La Madeleine, avril 1975. Des milliers de Parisiens pleurent Joséphine Baker. Cinquante ans plus tard, rideau rouge, lumière tamisée : elle ressuscite au Hall de la Chanson. Mais pas en statue de cire. La Revue Arc-en-Ciel la réinvente en puzzle électrique. Onze tableaux, onze éclats de vie, pour une Joséphine multiple, insaisissable, toujours en mouvement.
Ça démarre fort : ses obsèques, comme une entrée en matière. Puis retour en arrière, zigzags dans sa biographie. Saint-Louis et les émeutes raciales de son enfance. Paris, 1925, et la « danse sauvage » qui met le feu aux Champs-Élysées. Le château des Milandes et la « tribu arc-en-ciel », douze gosses adoptés aux quatre coins du globe pour inventer une fraternité planétaire. Le Stork Club de New York, où elle dénonce le racisme en plein cœur du glamour. La marche de Washington, où elle parle aux côtés de Martin Luther King. Ses amours avec hommes et femmes. Et, enfin, le chant du cygne à Bobino, quelques jours avant sa mort.
Chaque couleur du spectre devient un tableau. Rouge pour l’esclavage, indigo pour les colères politiques, vert pour l’exotisme réinventé, violet pour les amours multisexes, bleu pour la résistance. Pas une fresque historique, mais une mosaïque de sons, d’images et de corps. Le tout monté en mode arte povera : décors recyclés, vidéos bricolées, costumes chinés. Pas de strass hors de prix, mais une énergie brute. Joséphine revue et corrigée par une troupe de six interprètes qui se relaient pour l’incarner. Même les hommes prennent le relais, comme pour dire que Baker appartient à tous, et surtout à toutes les différences.
À côté de la scène, l’expo Vénus Noire joue le rôle de miroir déformant. Robert Combas, Zoulikha Bouabdellah, Vava Dudu ou Catel Muller revisitent Joséphine en bananes militantes, en guépard apprivoisé, en panthéonisée glamour. Treize artistes, quarante œuvres, et un parti pris : pas de portrait académique, mais un cabaret visuel, métaphores et détournements. Catel Muller la retrace en onze stations, QR codes à l’appui pour entendre sa voix et ses discours. Zoulikha Bouabdellah éclaire l’exotisme colonial d’une lumière grinçante. Combas lui colle des slogans bananiers, entre pop et politique.

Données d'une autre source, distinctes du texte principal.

(** * A shallow embedding of [container_service_extension/broker_manager.py]

    The class [BrokerManager] dispatches cluster operations to a vCD broker
    ([VcdBroker]) or to a PKS broker ([PKSBroker]) built from a PKS context.
    Everything the manager consults (the request, the session, the ovdc
    cache, the PKS cache and the brokers themselves) is an environment
    [Env]; the manager's methods are computations in a small
    reader/trace/exception monad [M]:
    - Python exceptions are the [Err] branch of [Result];
    - the trace records, in order, every broker call and every read or
      write of the ovdc container-provider metadata, so that claims about
      which broker is called, and how often, can be stated. *)

From Stdlib Require Import String Ascii List Bool Arith Lia.
Import ListNotations.
Open Scope string_scope.
Open Scope list_scope.

(** ** Python values *)

(** A Python dict with string keys and string values, in insertion order.
    [dict_get d k] is [d.get(k)]: [None] when the key is absent. *)
Definition Dict := list (string * string).

Fixpoint dict_get (d : Dict) (k : string) : option string :=
  match d with
  | [] => None
  | (k', v) :: d' => if String.eqb k k' then Some v else dict_get d' k
  end.

(** [d.get(k, default)] *)
Definition dict_get_default (d : Dict) (k default : string) : string :=
  match dict_get d k with Some v => v | None => default end.

(** [d[k] = v] on a dict of arbitrary values: an existing key keeps its
    position and gets the new value, a new key is appended. *)
Fixpoint dict_set {A} (d : list (string * A)) (k : string) (v : A)
  : list (string * A) :=
  match d with
  | [] => [(k, v)]
  | (k', v') :: d' =>
      if String.eqb k k' then (k', v) :: d' else (k', v') :: dict_set d' k v
  end.

(** [list(d.values())] *)
Definition dict_values {A} (d : list (string * A)) : list A := map snd d.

Résultat : Baker surgit en mille morceaux, mais toujours incandescente. Femme noire, bisexuelle, résistante, mère adoptive, star mondiale, et désormais panthéonisée. En 2025, sa silhouette continue de déranger, d’émouvoir, de questionner. Dans un pays qui voit remonter les crispations identitaires, sa voix résonne encore : « Je ne vois pas les couleurs. »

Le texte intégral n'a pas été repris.